Scientists from the Florida campus of The Scripps Research Institute (TSRI) have developed a new method of screening more than three million combinations of interactions between RNA and small molecules to identify the best targets on RNA as well as the most promising potential drug compounds. This novel technology may lead to more efficient drug development.
The study was published in the October 9, 2012 issue of the journal Nature Communications.
RNA has multiple biological functions, including encoding and translating proteins from genes and regulating the amount of protein expressed under various cellular conditions. Recent studies have identified RNA as a "molecular switch" that controls cellular events such as gene expression, making RNA an attractive target for small molecules that serve as chemical genetics probes, analytical tools or potential drugs.
However, to date information on which small molecules bind to which parts (structural motifs) of RNA has been sparse, hampering this promising area of research and development. That's where the new study comes in.

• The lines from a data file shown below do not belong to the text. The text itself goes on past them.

(* ===== verification/Layout.v ===== *)
(** * The layout of the database

    How a node is laid out as the pairs of a bucket: the keys, the value
    under each key, and the relation [represents] between a database and the
    abstract file system of [Tree]. Its lemmas turn each read and each write
    of a transaction into the reading or the update of one field of a
    node. *)

From S2P Require Import Prelude Bytes Common Store Access Tree.

(** ** Keys *)

Inductive key :=
  | KSize | KMode | KNlink | KUid | KGid | KBlksize | KAtime | KMtime | KCtime
  | KTarget | KDev
  | KEntry (name : bytes)
  | KSlice (num : Z)
  | KXattr (k : bytes)
  | KOther (k : bytes).

#[export] Instance key_eq_dec : EqDecision key.
Proof. solve_decision. Defined.

Definition key_bytes (k : key) : bytes :=
  match k with
  | KSize => bs "size" | KMode => bs "mode" | KNlink => bs "hard_links"
  | KUid => bs "uid" | KGid => bs "gid" | KBlksize => bs "block_size"
  | KAtime => bs "atime" | KMtime => bs "mtime" | KCtime => bs "ctime"
  | KTarget => bs "data" | KDev => bs "dev"
  | KEntry name => generate_data_key name
  | KSlice num => generate_data_key_with_number num
  | KXattr k => k
  | KOther k => k
  end.

(** The fixed keys. *)
Definition fixed_keys : list key :=
  [KSize; KMode; KNlink; KUid; KGid; KBlksize; KAtime; KMtime; KCtime; KTarget; KDev].

Definition parse_key (k : bytes) : key :=
  match list_find (fun κ => key_bytes κ = k) fixed_keys with
  | Some (_, κ) => κ
  | None =>
      if starts_with k (bs "data:") then KEntry (drop 5 k)
      else if starts_with k (bs "zdata:") && (length k =? 10)%nat
      then KSlice (from_be (drop 6 k))
      else if is_xattr_key k then KXattr k
      else KOther k
  end.

(** The keys a node uses. *)
Definition key_ok (k : key) : Prop :=
  match k with
  | KSlice num => is_u32 num
  | KXattr k => is_xattr_key k = true
  | KOther _ => False
  | _ => True
  end.

Lemma list_find_key_None κ0 k :
  (forall κ, κ ∈ fixed_keys -> key_bytes κ <> k) ->
  (match list_find (fun κ => key_bytes κ = k) fixed_keys with
   | Some (_, κ) => κ | None => κ0 end) = κ0.
Proof.
  intros Hk. destruct (list_find _ _) as [[i κ]|] eqn:E; [|done].
  apply list_find_Some in E as (E1 & E2 & _).
  destruct (Hk κ); [by eapply list_elem_of_lookup_2|done].
Qed.

Lemma starts_with_app p k : starts_with (p ++ k) p = true.
Proof.
  unfold starts_with. apply bool_decide_eq_true. rewrite take_app_le by lia.
  apply take_ge. lia.
Qed.

Lemma starts_with_inv k p : starts_with k p = true -> k = p ++ drop (length p) k.
Proof.
  unfold starts_with. intros E%bool_decide_eq_true.
  by rewrite <- E at 1; rewrite take_drop.
Qed.

Lemma is_xattr_key_inv k :
  is_xattr_key k = true ->
  starts_with k (bs "user.") = true \/ starts_with k (bs "system.") = true \/
  starts_with k (bs "trusted.") = true \/ starts_with k (bs "security.") = true.
Proof.
  unfold is_xattr_key, parse_xattr_namespace. intros H.
  destruct (starts_with k (bs "user.")); [by left|].
  destruct (starts_with k (bs "system.")); [by right; left|].
  destruct (starts_with k (bs "trusted.")); [by right; right; left|].
  destruct (starts_with k (bs "security.")); [by right; right; right|]. done.
Qed.

Lemma parse_key_bytes k : key_ok k -> parse_key (key_bytes k) = k.
Proof.
  destruct k as [| | | | | | | | | | |name|num|k|k]; intros Hk; try reflexivity.
  - cbn [key_bytes]. unfold parse_key. rewrite list_find_key_None.
    + unfold generate_data_key_with_number, u32_be.
      replace (starts_with _ (bs "data:")) with false by done.
      rewrite starts_with_app, length_app, length_to_be. cbn [length Nat.add Nat.eqb andb].
      f_equal. change (drop 6 _) with (to_be 4 num). rewrite from_to_be.
      by apply Z.mod_small.
    + intros κ Hκ. unfold fixed_keys in Hκ. set_unfold in Hκ.
      destruct_or! Hκ; subst; done.
  - cbn [key_bytes key_ok] in *. unfold parse_key. rewrite list_find_key_None.
    + assert (HS : forall p, starts_with k p = true -> is_xattr_key (p ++ drop (length p) k) = true).
      { intros p Hp. by rewrite <- (starts_with_inv k p Hp). }
      destruct (starts_with k (bs "data:")) eqn:E1.
      { by specialize (HS _ E1). }
      destruct (starts_with k (bs "zdata:")) eqn:E2.
      { by specialize (HS _ E2). }
      cbn. by rewrite Hk.
    + intros κ Hκ E. subst k. unfold fixed_keys in Hκ. set_unfold in Hκ.
      destruct_or! Hκ; subst; done.
  - destruct Hk.
Qed.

"For the first time we have been able to probe what types of small molecules would be good lead drugs to target RNA by probing millions of RNA-ligand combinations," said Matthew Disney, an associate professor at TSRI who authored the study with graduate student Tuan Tran. "In a viral genome, for example, RNA folds such as hairpin loops contribute to disease, but we don't know which hairpin loops should we focus on. In the study, we were able to define those RNA motifs, including hairpin loops, that bind to small molecules and the types of small molecules that bind to RNA."
Disney notes that larger, more chemically diverse small molecule libraries could be screened to provide additional ligands with an affinity for RNA recognition, plus additional RNA motifs preferred by small molecules. The new method could be used to create easily accessible small molecule libraries biased towards binding to RNA.
The new technology will also be used in a computer program designed by Disney that brings together information on the interaction between small molecules and RNA with data on the RNA folds present in segments of the human genome that contribute to specific human diseases.
The study, "Identifying the Preferred RNA Motifs and Chemotypes that Interact by Probing Millions of Combinations," was supported by National Institutes of Health (grant R01 GM079235), the Camille and Henry Dreyfus Foundation and the Research Corporation for Science Advancement.